Wykład odbędzie się w poniedziałek, 27 marca, o godz. 15.30 na platformie Zoom. Link do spotkania.
Identyfikator spotkania: 922 6523 5434
Kod dostępu: 997918
dr Wojciech Kaftański
Suffering is perceived as inhibiting well-being in positive psychology; it should be minimized and, perhaps, eradicated from human life (Martin Seligman). Thus, we should either increase the frequency and the intensity of positive experiences that produce positive affects, or implement coping mechanisms that limit or mitigate the effects of suffering. This seems to a be a reasonable position: Being fearful, sad, and angry is not conducive to a well-lived life. Positive affects are context sensitive. Positive psychologists do not want us to feel delight when facing danger—we should experience fear as it informs us about threats we face. However, even when context sensitive, the optimal course of action is to increase positive affects and minimize if not eradicate negative ones.

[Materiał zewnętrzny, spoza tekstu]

(* ===== verification/Eval.v ===== *)
(** * The success-criteria language ([actant-eval/src/dsl.rs], lib.rs)

    [evaluate] runs every criterion over the events of a window and collects one
    message per failure; [resolve_path] reads [$.foo.bar[0].baz] against a payload.
    Printing of floats and of JSON is third-party or the standard library's. *)

From Stdlib Require Import SpecFloat.
From S2P Require Import Prelude Str Json.
#[local] Open Scope string_scope.
#[local] Open Scope list_scope.
#[local] Open Scope Z_scope.

Record Event := mkEvent {
  event_type : string; cost : option f64; latency_ms : option Z; payload : Json
}.
Inductive AssertOp := Eq_ | Ne | Lt_ | Le | Gt_ | Ge.
Inductive Criterion :=
| MustEmit (name : string) | MustNotEmit (name : string) | CostLe (limit : f64)
| LatencyLeMs (limit : Z) | Assert (jsonpath : string) (op : AssertOp) (value : Json).
Record EvalResult := mkEvalResult { passed : bool; failures : list string }.

(** Printing of an [f64]. *)
Class ShowF64 := show_f64 : f64 -> string.

(** ** Paths *)

(** [find(c)] with [split_at]: the part before [c], and the rest from [c] on. *)
Fixpoint split_at_char (c : Ascii.ascii) (s : string) : string * string :=
  match s with
  | EmptyString => ("", "")
  | String a s' => if Ascii.eqb a c then ("", s)
                   else let '(h, t) := split_at_char c s' in (String a h, t)
  end.

(** [Value::get(index)]. *)
Definition jnth (i : Z) (v : Json) : option Json :=
  match v with JArray l => nth_error l (Z.to_nat i) | _ => None end.

(** The [while] over [[N][M]...], with the length of the tail as fuel. *)
Fixpoint indices (fuel : nat) (tail : string) (cur : Json) : option Json :=
  match fuel, tail with
  | _, EmptyString => Some cur
  | O, _ => None
  | S k, _ =>
      rest ← strip_prefix "[" tail;
      match split_at_char "]"%char rest with
      | (inner, String _ after) => i ← parse_usize inner; cur' ← jnth i cur; indices k after cur'
      | (_, EmptyString) => None
      end
  end.

Definition segment (raw : string) (cur : Json) : option Json :=
  match raw with
  | EmptyString => None
  | _ => let '(key, rest) := split_at_char "["%char raw in
         cur' ← match key with EmptyString => Some cur | _ => jget key cur end;
         indices (String.length rest) rest cur'
  end.
Fixpoint segments (raws : list string) (cur : Json) : option Json :=
  match raws with
  | [] => Some cur
  | raw :: raws' => cur' ← segment raw cur; segments raws' cur'
  end.

Definition resolve_path (root : Json) (path : string) : option Json :=
  path' ← match strip_prefix "$." path with Some p => Some p | None => strip_prefix "$" path end;
  match path' with
  | EmptyString => Some root
  | _ => segments (split_char "."%char path') root
  end.

(** ** Comparison *)

Definition by_order (op : AssertOp) (o : option comparison) : bool :=
  match op, o with
  | Eq_, Some Eq | Lt_, Some Lt | Gt_, Some Gt => true
  | Le, Some (Eq | Lt) | Ge, Some (Eq | Gt) => true
  | Ne, o => match o with Some Eq => false | _ => true end
  | _, _ => false
  end.
(** Numbers as floats, strings by their bytes, anything else by equality only. *)
Definition compare (left : Json) (op : AssertOp) (right : Json) : bool :=
  match as_f64 left, as_f64 right with
  | Some a, Some b => by_order op (f64_partial_cmp a b)
  | _, _ =>
      match left, right with
      | JString a, JString b => by_order op (Some (String.compare a b))
      | _, _ => match op with
                | Eq_ => json_eqb left right
                | Ne => negb (json_eqb left right)
                | _ => false
                end
      end
  end.

(** ** Criteria *)

Section eval.
Context `{SerdeJson} `{ShowF64}.

Definition op_debug (op : AssertOp) : string :=
  match op with Eq_ => "Eq" | Ne => "Ne" | Lt_ => "Lt" | Le => "Le" | Gt_ => "Gt" | Ge => "Ge" end.

(** The first event whose payload has a value at the path. *)
Fixpoint first_resolved (path : string) (events : list Event) : option Json :=
  match events with
  | [] => None
  | e :: events' => match resolve_path (payload e) path with
                    | Some v => Some v
                    | None => first_resolved path events'
                    end
  end.

Definition evaluate_assert (path : string) (op : AssertOp) (expected : Json) (events : list Event) :
    result string unit :=
  resolved ← ok_or ("assert: jsonpath '" +:+ path +:+ "' did not resolve in any event")
               (first_resolved path events);
  if compare resolved op expected then Ok tt
  else Err ("assert: jsonpath '" +:+ path +:+ "' resolved to " +:+ to_string resolved
              +:+ " but expected " +:+ op_debug op +:+ " " +:+ to_string expected).

Definition emitted (name : string) (events : list Event) : bool :=
  List.existsb (fun e => String.eqb (event_type e) name) events.
(** [sum()] of floats starts from minus zero. *)
Definition total_cost (events : list Event) : f64 :=
  fold_left (fun t e => match cost e with Some c => f64_add t c | None => t end) events (S754_zero true).
Definition max_latency (events : list Event) : Z :=
  fold_left (fun m e => match latency_ms e with Some l => Z.max m l | None => m end) events 0.

Definition evaluate_one (c : Criterion) (events : list Event) : result string unit :=
  match c with
  | MustEmit name =>
      if emitted name events then Ok tt
      else Err ("must_emit: no event with type '" +:+ name +:+ "' observed")
  | MustNotEmit name =>
      if emitted name events then Err ("must_not_emit: forbidden event '" +:+ name +:+ "' observed")
      else Ok tt
  | CostLe limit =>
      if f64_leb (total_cost events) limit then Ok tt
      else Err ("cost_le: total cost " +:+ show_f64 (total_cost events) +:+ " exceeds limit " +:+ show_f64 limit)
  | LatencyLeMs limit =>
      if max_latency events <=? limit then Ok tt
      else Err ("latency_le_ms: max latency " +:+ show_Z (max_latency events) +:+ "ms exceeds limit "
                  +:+ show_Z limit +:+ "ms")
  | Assert path op value => evaluate_assert path op value events
  end.

Definition evaluate (all_of : list Criterion) (events : list Event) : EvalResult :=
  let failures := fold_left (fun fs c => match evaluate_one c events with
                                         | Ok _ => fs | Err d => fs ++ [d] end) all_of [] in
  mkEvalResult (match failures with [] => true | _ => false end) failures.

(** ** [run] of an eval case *)
Record EvalCase := mkEvalCase {
  expected_behavior : string; forbidden_behavior : option string; success_criteria : string
}.
Definition run (case : EvalCase) (actual : string) : bool :=
  str_contains (expected_behavior case) actual &&
  match forbidden_behavior case with Some f => negb (str_contains f actual) | None => true end.

(** ** What the criteria ask *)

Definition holds (events : list Event) (c : Criterion) : Prop :=
  match c with
  | MustEmit name => exists e, In e events /\ event_type e = name
  | MustNotEmit name => forall e, In e events -> event_type e <> name
  | CostLe limit => f64_leb (total_cost events) limit = true
  | LatencyLeMs limit => forall e l, In e events -> latency_ms e = Some l -> l <= limit
  | Assert path op value =>
      exists before e after v, events = before ++ e :: after /\
        (forall e', In e' before -> resolve_path (payload e') path = None) /\
        resolve_path (payload e) path = Some v /\ compare v op value = true
  end.

Lemma emitted_spec name events : emitted name events = true <-> exists e, In e events /\ event_type e = name.
Proof.
  unfold emitted. rewrite List.existsb_exists. by setoid_rewrite String.eqb_eq.
Qed.

Lemma max_latency_spec events limit m :
  0 <= m ->
  fold_left (fun m e => match latency_ms e with Some l => Z.max m l | None => m end) events m <= limit <->
  m <= limit /\ forall e l, In e events -> latency_ms e = Some l -> l <= limit.
Proof.
  revert m. induction events as [|e events IH]; intros m Hm; simpl; [naive_solver|].
  destruct (latency_ms e) as [l|] eqn:Hl; rewrite IH by lia.
  - split.
    + intros [? Hin]. split; [lia|]. intros e' l' [<-|?] ?; [|by eapply Hin]. simplify_eq. lia.
    + intros [? Hin]. pose proof (Hin e l (or_introl eq_refl) Hl). split; [lia|].
      intros e' l' ?. apply Hin. by right.
  - split; [|intros [? Hin]; split; [done|]; intros e' l' ?; apply Hin; by right]. intros [? Hin]. split; [done|]. intros e' l' [<-|?] ?; [congruence|by eapply Hin].
Qed.

Lemma first_resolved_spec path events v :
  first_resolved path events = Some v <->
  exists before e after, events = before ++ e :: after /\
    (forall e', In e' before -> resolve_path (payload e') path = None) /\ resolve_path (payload e) path = Some v.
Proof.
  induction events as [|e events IH]; simpl.
  - split; [done|]. by intros ([] & ? & ? & ? & _).
  - destruct (resolve_path (payload e) path) as [u|] eqn:Hr.
    + split; [intros [= ->]; by exists [], e, events|].
      intros ([|e0 before] & e' & after & [= <- ->] & Hb & Hv); [congruence|].
      rewrite (Hb e) in Hr; [done|by left].
    + rewrite IH. split.
      * intros (before & e' & after & -> & Hb & Hv). exists (e :: before), e', after.
        split; [done|]. split; [|done]. intros x [<-|Hx]; [done|by apply Hb].
      * intros ([|e0 before] & e' & after & [= <- ->] & Hb & Hv); [congruence|].
        exists before, e', after. split; [done|]. split; [|done]. intros x Hx. apply Hb. by right.
Qed.

(** A latency limit is unsigned. *)
Definition criterion_wf (c : Criterion) : Prop := match c with LatencyLeMs limit => 0 <= limit | _ => True end.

In response to positive psychology, it has been argued (Michael Brady) that suffering is important for well-being, as it allows us to cultivate virtuous dispositions that are “good” for their own sake and it can prepare us for future encounters with suffering. The argument in the background of this line of thought is that suffering is not good as such. Another position that argues for the role of suffering for human well-being is that suffering generates the experience of self-transcendence and other transformative experiences important for a meaningful life. Suffering allows us to recalibrate our perspective on the world, see ourselves as part of a larger picture, help us deal with toxic individualism and toxic positivity (Paul T. Wong). The argument here is that suffering keeps us in check. If we did not experience suffering, we would not be able to live balanced lives. Meaning-making is another perspective on suffering. Meaning-making is about strategic adjustment in the context of suffering that results from hardships. Meaning-making can be global and situational; it includes “meaning made” and “meaning-making efforts” (Crystal L. Park).
In this presentation I argue that suffering is important for well-being for 3 reasons. These reasons are tangentially close to but also coherent with some of the signaled perspectives on the role of suffering in well-being.
- Suffering is an important and ultimately ineliminable part of human life that results from a clash between the subjective dimension of human existence and the objectivity of the human condition and the world we inhabit.
- Suffering is entailed in the project of human becoming that is temporal in nature. Suffering results from our efforts to bring into harmony or constructive dialogue who we are today and who we see ourselves as being in the future. The tension between the two temporal dimensions of human life is the source of psychological-existential suffering essential to human development.
- Suffering allows individuals to consider opportunities for developing such well-being factors as meaning of life and authenticity. Importantly, these factors offer a promising perspective on a view of well-being that successfully integrates its subjective and objective dimensions in philosophy and psychology.